# [Exercise]
Establish how many lines in the entries hold the string "dicts". The number by itself is the whole answer.

### Data records ###

Lemma appended_lookup metrics h name :
  appended metrics h !! name =
  match metrics !! name with
  | Some v => Some (default [] (h !! name) ++ [v])
  | None => h !! name
  end.
Proof.
  unfold appended. revert name.
  apply (map_fold_weak_ind
           (fun acc (m : gmap string pyfloat) => ∀ name,
              acc !! name = match m !! name with
                            | Some v => Some (default [] (h !! name) ++ [v])
                            | None => h !! name
                            end)).
  - intros name. by rewrite lookup_empty.
  - intros i x m acc Hi IH name.
    destruct (decide (i = name)) as [<- | Hne].
    + rewrite !lookup_insert_eq. by rewrite IH, Hi.
    + rewrite !lookup_insert_ne by done. apply IH.
Qed.

Lemma append_all_run r metrics s :
  append_all r metrics s = (inr tt, set_hist r (appended metrics (get_hist r s)) s).
Proof.
  unfold append_all, appended. rewrite !map_fold_foldr.
  induction (map_to_list metrics) as [|[name val] l IH]; simpl.
  - by rewrite set_get_hist.
  - rewrite bind_run, IH. unfold dd_append.
    by rewrite get_set_hist, set_set_hist.
Qed.

End StoreRuns.

(** ** One epoch *)

Section Epochs.

Context {Model Batch : Type} `{External Model Batch}.

(** One turn of the epoch loop, when [train] and the evaluation on the
    dev set return: the events it adds, what it leaves in the history
    dicts, and whether it breaks out of the loop. *)
Lemma epoch_body_run a d opt (model model' : Model) e s losses metrics_dev :
  train model opt e DTrain = inr (losses, model') →
  test model' e DDev d = inr metrics_dev →
  let seen := appended metrics_dev (hist_dev s) in
  ∃ s', epoch_body a d opt model e s = (inr (model', stop_answer a seen), s')
      ∧ trace s' = trace s ++ epoch_events a e seen (stop_answer a seen)
      ∧ hist_train s' = appended {["loss" := np_mean losses]} (hist_train s)
      ∧ (∀ name, default [] (hist_dev s' !! name) = default [] (seen !! name))
      ∧ hist_test s' = hist_test s.
Proof.
  intros Htrain Htest seen.
  unfold epoch_body, stop_answer, epoch_events.
  rewrite bind_run. unfold emit at 1.
  rewrite bind_run. unfold lift at 1. rewrite Htrain.
  rewrite bind_run. unfold emit at 1.
  rewrite bind_run. unfold lift at 1. rewrite Htest.
  rewrite bind_run, append_all_run.
  rewrite bind_run. unfold set_train_epochs at 1.
  rewrite bind_run, append_all_run.
  rewrite bind_run. unfold emit at 1.
  destruct s as [ht hd hs he tr np]. simpl in *. fold seen. fold (dev_fold a).
  destruct (a_criterion a) as [c|].
  - rewrite bind_run. unfold snapshot at 1. simpl.
    rewrite bind_run, early_stop_run. unfold history. simpl.
    destruct (early_stop_answer_returns (default [] (seen !! c)) c (a_patience a)) as [b ->].
    rewrite bind_run. unfold emit, touch. simpl.
    destruct (seen !! c) as [l|] eqn:Ec; simpl;
      (eexists; split; [done|]); simpl; rewrite <- !app_assoc; repeat split; try done.
    intros name. destruct (decide (c = name)) as [<- | Hne].
    * by rewrite lookup_insert_eq, Ec.
    * by rewrite lookup_insert_ne.
  - eexists. split; [done|]. simpl. by rewrite <- !app_assoc.
Qed.

End Epochs.

(** ** The epoch loop *)

Section EpochLoop.

Context {Model Batch : Type} `{External Model Batch}.
Variables (a : args) (d : dicts) (opt : option optimizer).

Hypothesis train_returns_ : ∀ (model : Model) e, ∃ r, train model opt e DTrain = inr r.
Hypothesis evaluations_return_ : evaluations_return (Model := Model) d.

###

# [Answer space]
2